Mijn vader ergerde zich gewoonlijk aan de gezwollen, overdreven en dikwijls verkeerd gebruikte woorden door Indo's. ‘Ze weten niet eens wat ze zeggen of schrijven (arme ik!), doch doen dit alleen om gewichtig te doen, of het is naäperij. Bijvoorbeeld ze spreken van deponeren, terwijl ze bedoelen “neerleggen”, en hebben het over “voor- en achtergalerij, de eetzaal en de bijgebouwen” terwijl de ter sprake gebrachte woning een ellendig krot is van halve muren en bilik gebouwd en ergens in een steegje staat!’
Verder zijn ze zeer bang ‘de verantwoording (met de klemtoon verkeerd uitgesproken) op zich te nemen’ en ze zorgen ervoor steeds ‘gedekt-te-zijn’. Dit laatste is de reden van vele Indo's - volgens mijn vader - om voor soldaat te teekenen. ‘Dan hoeven ze niet te piekeren, krijgen hun natje en droogje op tijd en zijn “gedekt”. Ofschoon ze aan de andere kant weer graag commandeeren met hun echt-Indische stemmen, enten opzichte van de inlander veel weg hebben van slavendrijvers.’
Het is zeer begrijpelijk dat hij zich met zulke gezegden de grootste moeilijkheden op de hak haalde en steeds mot had met de ‘mevrouwen’ en ‘meneeren’. Het aantal keeren dat mijn vader mot had is legio. Hij was berucht in de stad. Wildvreemde ‘mevrouwen’ en ‘meneeren’ hoefden slechts het puntje van zijn neus te zien en de mot was er al. Zijn conflicten met de Indische gemeenschap leidden er ten slotte toe dat hij een maand gratis kost en inwoning genoot in hotel ‘De houten lepel’ [gevangenis]. De Indische ‘meneeren’ betichtten hem van ‘smaad en beleediging in het openbaar jegens een bevolkingsgroep’ en noemden hem een rassenhater. Lang nadat mijn vader overleden was (wij waren toen nog steeds in een kamp), kwam zoo'n ‘meneer’ naar mij toe met wie hij vaak hooglopende ruzies had.

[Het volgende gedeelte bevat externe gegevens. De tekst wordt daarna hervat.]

(** ** Logging already enabled *)

Lemma for_attrib_in_skips after :
  Forall (fun a => elbv2.Key a <> Some "access_logs.s3.enabled") after ->
  forall logging st,
    ELB_015.for_attrib_in after logging st = (Returned logging, st)
    \/ exists key, ELB_015.for_attrib_in after logging st = (Raised (KeyError key), st).
Proof.
  induction 1 as [|a rest Hkey _ IH]; intros logging st; cbn.
  - now left.
  - unfold bind, subscript. destruct (elbv2.Key a) as [key|]; cbn.
    + destruct (String.eqb_spec key "access_logs.s3.enabled") as [->|_];
        [now destruct Hkey | apply IH].
    + right. now exists "Key".
Qed.

Lemma for_attrib_in_last_enabled attribs :
  last_enabled_is_true attribs ->
  forall logging st,
    ELB_015.for_attrib_in attribs logging st = (Returned "true", st)
    \/ exists key, ELB_015.for_attrib_in attribs logging st = (Raised (KeyError key), st).
Proof.
  intros (before & after & -> & Hafter).
  induction before as [|a rest IH]; intros logging st; cbn.
  - unfold bind. cbn. now apply for_attrib_in_skips.
  - unfold bind, subscript. destruct (elbv2.Key a) as [key|]; cbn.
    + destruct (key =? "access_logs.s3.enabled").
      * destruct (elbv2.Value a) as [v|]; cbn; [apply IH|].
        right. now exists "Value".
      * apply IH.
    + right. now exists "Key".
Qed.

(** C7: when the describe-attributes call of a load-balancer runbook,
    classic or v2, succeeds and reports access logging enabled, the
    invocation makes no mutating call: no bucket is created and no
    attribute is modified. *)
Theorem enabled_logging_is_left_alone :
  forall rb session alert today c,
    In (Succeeded c) (events (run rb session alert today)) ->
    reports_logging_enabled session alert c ->
    attempted mutating (run rb session alert today) = false
    /\ attempted creates_bucket (run rb session alert today) = false
    /\ attempted modifies_attributes (run rb session alert today) = false.
Proof.
  intros rb session alert today c Hin Hreports; revert Hin; unfold attempted.
  destruct rb; explore; intros Hin; pick_event Hin;
    cbn [reports_logging_enabled] in Hreports; try contradiction;
    try (repeat split; reflexivity); exfalso.
  all: try (destruct Hreports as (response & attribs & logging & Hdescribe & Hattribs & Hlog & Hon);
            unify_facts; discriminate).
  all: destruct Hreports as (response & attribs & Hdescribe & Hattribs & Hlast);
    unify_facts;
    match goal with
    | E : ELB_015.for_attrib_in ?l ?v ?st = _ |- _ =>
        destruct (for_attrib_in_last_enabled l Hlast v st) as [E'|[? E']];
        rewrite E' in E; inversion E; subst
    end; discriminate.
Qed.

Lemma enabled_logging_is_left_alone_witness :
  attempted mutating (run AWS_ELB_015 Sample.quiet Sample.v2_alert 0) = false
  /\ attempted creates_bucket (run AWS_ELB_015 Sample.quiet Sample.v2_alert 0) = false
  /\ attempted modifies_attributes (run AWS_ELB_015 Sample.quiet Sample.v2_alert 0) = false.
Proof.
  apply (enabled_logging_is_left_alone AWS_ELB_015 Sample.quiet Sample.v2_alert 0
           (ELBv2_DescribeLoadBalancerAttributes Sample.myelb_arn)).
  - right. left. reflexivity.
  - do 2 eexists. split; [reflexivity|]. split; [reflexivity|].
    exists [], []. split; [reflexivity|constructor].
Defined.

(** ** The elbv2 scenario *)

Lemma for_attrib_in_not_enabling attribs :
  Forall not_enabling attribs ->
  forall logging st,
    logging <> "true" ->
    exists value,
      ELB_015.for_attrib_in attribs logging st = (Returned value, st) /\ value <> "true".
Proof.
  induction 1 as [|a rest (key & Hkey & Hvalue) _ IH]; intros logging st Hlogging; cbn.
  - now exists logging.
  - unfold bind, subscript. rewrite Hkey. cbn.
    destruct (String.eqb_spec key "access_logs.s3.enabled") as [Heq|_].
    + destruct (Hvalue Heq) as (value & -> & Hnot). cbn. now apply IH.
    + now apply IH.
Qed.

(** C9: an elbv2 alert whose resource id has [myelb] as third path
    segment, a lookup by name that yields an ARN with account id [account],
    an attribute list that does not say [access_logs.s3.enabled = true], and
    bucket provisioning that succeeds: the runbook creates the bucket
    [elbv2logs-<account>-<region>], puts an object without body at [myelb/],
    attaches the bucket policy and issues one attribute modification that
    sets enabled, bucket and prefix. *)
Theorem ELB_015_enables_logging_for_myelb :
  forall session alert today balancers first rest arn account attributes attribs,
    nth_error (split "/" (resource_id alert)) 2 = Some "myelb" ->
    elbv2.on_describe_load_balancers (client_elbv2 session (region alert)) ["myelb"]
      = Success balancers ->
    elbv2.LoadBalancers balancers = Some (first :: rest) ->
    elbv2.LoadBalancerArn first = Some arn ->
    nth_error (split ":" arn) 4 = Some account ->
    elbv2.on_describe_load_balancer_attributes (client_elbv2 session (region alert)) arn
      = Success attributes ->
    elbv2.Attributes attributes = Some attribs ->
    Forall not_enabling attribs ->
    let bucket := "elbv2logs-" ++ account ++ "-" ++ region alert in
    let policy := BucketTemplate.BucketPolicy bucket account (region alert) in
    s3.on_create_bucket (client_s3 session (region alert)) "private" bucket
      (location_of (region alert)) = Success tt ->
    s3.on_put_object (client_s3 session (region alert)) bucket "myelb/" = Success tt ->
    s3.on_put_bucket_policy (client_s3 session (region alert)) bucket policy = Success tt ->
    calls (run AWS_ELB_015 session alert today)
    = [ ELBv2_DescribeLoadBalancers ["myelb"];
        ELBv2_DescribeLoadBalancerAttributes arn;
        S3_CreateBucket "private" bucket (location_of (region alert));
        S3_PutObject bucket "myelb/";
        S3_PutBucketPolicy bucket policy;
        ELBv2_ModifyLoadBalancerAttributes arn
          [ ("access_logs.s3.enabled", "true");
            ("access_logs.s3.bucket", bucket);
            ("access_logs.s3.prefix", "myelb") ] ]
    /\ result (run AWS_ELB_015 session alert today) = Returned tt.
Proof.
  intros session alert today balancers first rest arn account attributes attribs
         Hname Hlookup Hlisted Harn Haccount Hdescribe Hattribs Hnot bucket policy
         Hcreate Hobject Hpolicy.
  destruct (for_attrib_in_not_enabling attribs Hnot "none"
              (mkState [] [Succeeded (ELBv2_DescribeLoadBalancers ["myelb"]);
                           Succeeded (ELBv2_DescribeLoadBalancerAttributes arn)]))
    as (value & Hloop & Hvalue); [discriminate|].
  apply String.eqb_neq in Hvalue.
  unfold location_of in *. subst bucket policy.
  unfold_runbooks.
  rewrite Hname; cbn [fst snd log trace app]. rewrite Hlookup; cbn [fst snd log trace app].
  rewrite Hlisted; cbn [fst snd log trace app].
  change (nth_error (first :: rest) 0) with (Some first); cbn [fst snd log trace app].
  rewrite Harn; cbn [fst snd log trace]. rewrite Haccount; simp. rewrite Hdescribe; simp.
  rewrite Hattribs; simp. rewrite Hloop; simp. rewrite Hvalue; simp.
  cbn [String.append] in Hcreate, Hobject, Hpolicy.
  destruct (region alert =? "us-east-1"); rewrite Hcreate; simp;
    rewrite Hobject; simp; rewrite Hpolicy; simp;
    match goal with
    | |- context [elbv2.on_modify_load_balancer_attributes ?c ?a ?l] =>
        destruct (elbv2.on_modify_load_balancer_attributes c a l)
    end; simp;
    try match goal with
        | |- context [contains ?n ?h] => destruct (contains n h)
        end; simp; split; reflexivity.
Qed.

Lemma ELB_015_enables_logging_for_myelb_witness :
  calls (run AWS_ELB_015 Sample.logging_disabled Sample.v2_alert 0)
  = [ ELBv2_DescribeLoadBalancers ["myelb"];
      ELBv2_DescribeLoadBalancerAttributes Sample.myelb_arn;
      S3_CreateBucket "private" "elbv2logs-111122223333-us-west-2" (Some "us-west-2");
      S3_PutObject "elbv2logs-111122223333-us-west-2" "myelb/";
      S3_PutBucketPolicy "elbv2logs-111122223333-us-west-2"
        (BucketTemplate.BucketPolicy "elbv2logs-111122223333-us-west-2" "111122223333" "us-west-2");
      ELBv2_ModifyLoadBalancerAttributes Sample.myelb_arn
        [ ("access_logs.s3.enabled", "true");
          ("access_logs.s3.bucket", "elbv2logs-111122223333-us-west-2");
          ("access_logs.s3.prefix", "myelb") ] ]
  /\ result (run AWS_ELB_015 Sample.logging_disabled Sample.v2_alert 0) = Returned tt.
Proof.
  apply (ELB_015_enables_logging_for_myelb Sample.logging_disabled Sample.v2_alert 0
           (elbv2.mkDescribeLoadBalancersResult (Some [elbv2.mkLoadBalancer (Some Sample.myelb_arn)]))
           (elbv2.mkLoadBalancer (Some Sample.myelb_arn)) [] Sample.myelb_arn "111122223333"
           (elbv2.mkDescribeAttributesResult
              (Some [elbv2.mkAttribute (Some "access_logs.s3.enabled") (Some "false")]))
           [elbv2.mkAttribute (Some "access_logs.s3.enabled") (Some "false")]);
    try reflexivity.
  constructor; [|constructor].
  exists "access_logs.s3.enabled". split; [reflexivity|].
  intros _. exists "false". split; [reflexivity|discriminate].
Defined.

(** * Further properties *)

(** ** Exceptions *)

Lemma provider_errors_never_escape_witness :
  result (run AWS_EC2_001 Sample.describe_denied Sample.volume_alert 0)
  <> Raised (ClientErrorExn Sample.denied).
Proof.
  exact (provider_errors_never_escape AWS_EC2_001 Sample.describe_denied
           Sample.volume_alert 0 Sample.denied).
Defined.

Deze man, een oude uitgedroogde Indo, vroeg mij: ‘Wat zei je vader ook weer over Europeaanschap en cultuur?’ Ik wist het direct. ‘Men is geen Europeaan (volgens de Indische gemeenschap de zoo begeerde benaming en het summum van be- | |
| |
schaving) door geboorte, doch door cultuur.’ Het voorval trof mij diep. Een van de dingen die mijn vader ook vaak zei en wat alle aantijgingen en insinuaties tegen hem volkomen ontzenuwde was: ‘Er bestaat geen rassenhaat. Wanneer over rassenhaat gesproken of gedacht wordt, verwart men het met stand- en rangverschil. Met standen- en rangenhaat! Het is de haat van Jan Rap en zijn maat, de pauper, tegen de geestelijk hooger staande, de meer ontwikkelde, en daardoor beter gesitueerde andere helft.’ Mijn vader verfoeide het geklets over rassenhaat; het geroddel der Indische gemeenschap (‘Men kan geen stap scheef doen of iedereen weet het’) en het koloniale gedoe. Waar mijn vader zich ook zeer kwaad over kon maken, was het leege, vooze gepraat. ‘Ze kunnen urenlang kletsen over
een zeer onbenullig en bijkomstig onderwerp, gezeten in een schommelstoel in de voorgalerij, bijvoorbeeld. En als hun woorden nu ook in daden werden omgezet zou het nog niet zoo erg zijn, maar daar zijn ze te stom, te verwaand en te indolent voor.’
‘En je kunt zooveel zeggen als je wilt, het is paarlen voor de zwijnen geworpen; want het zijn en blijven oosterlingen!’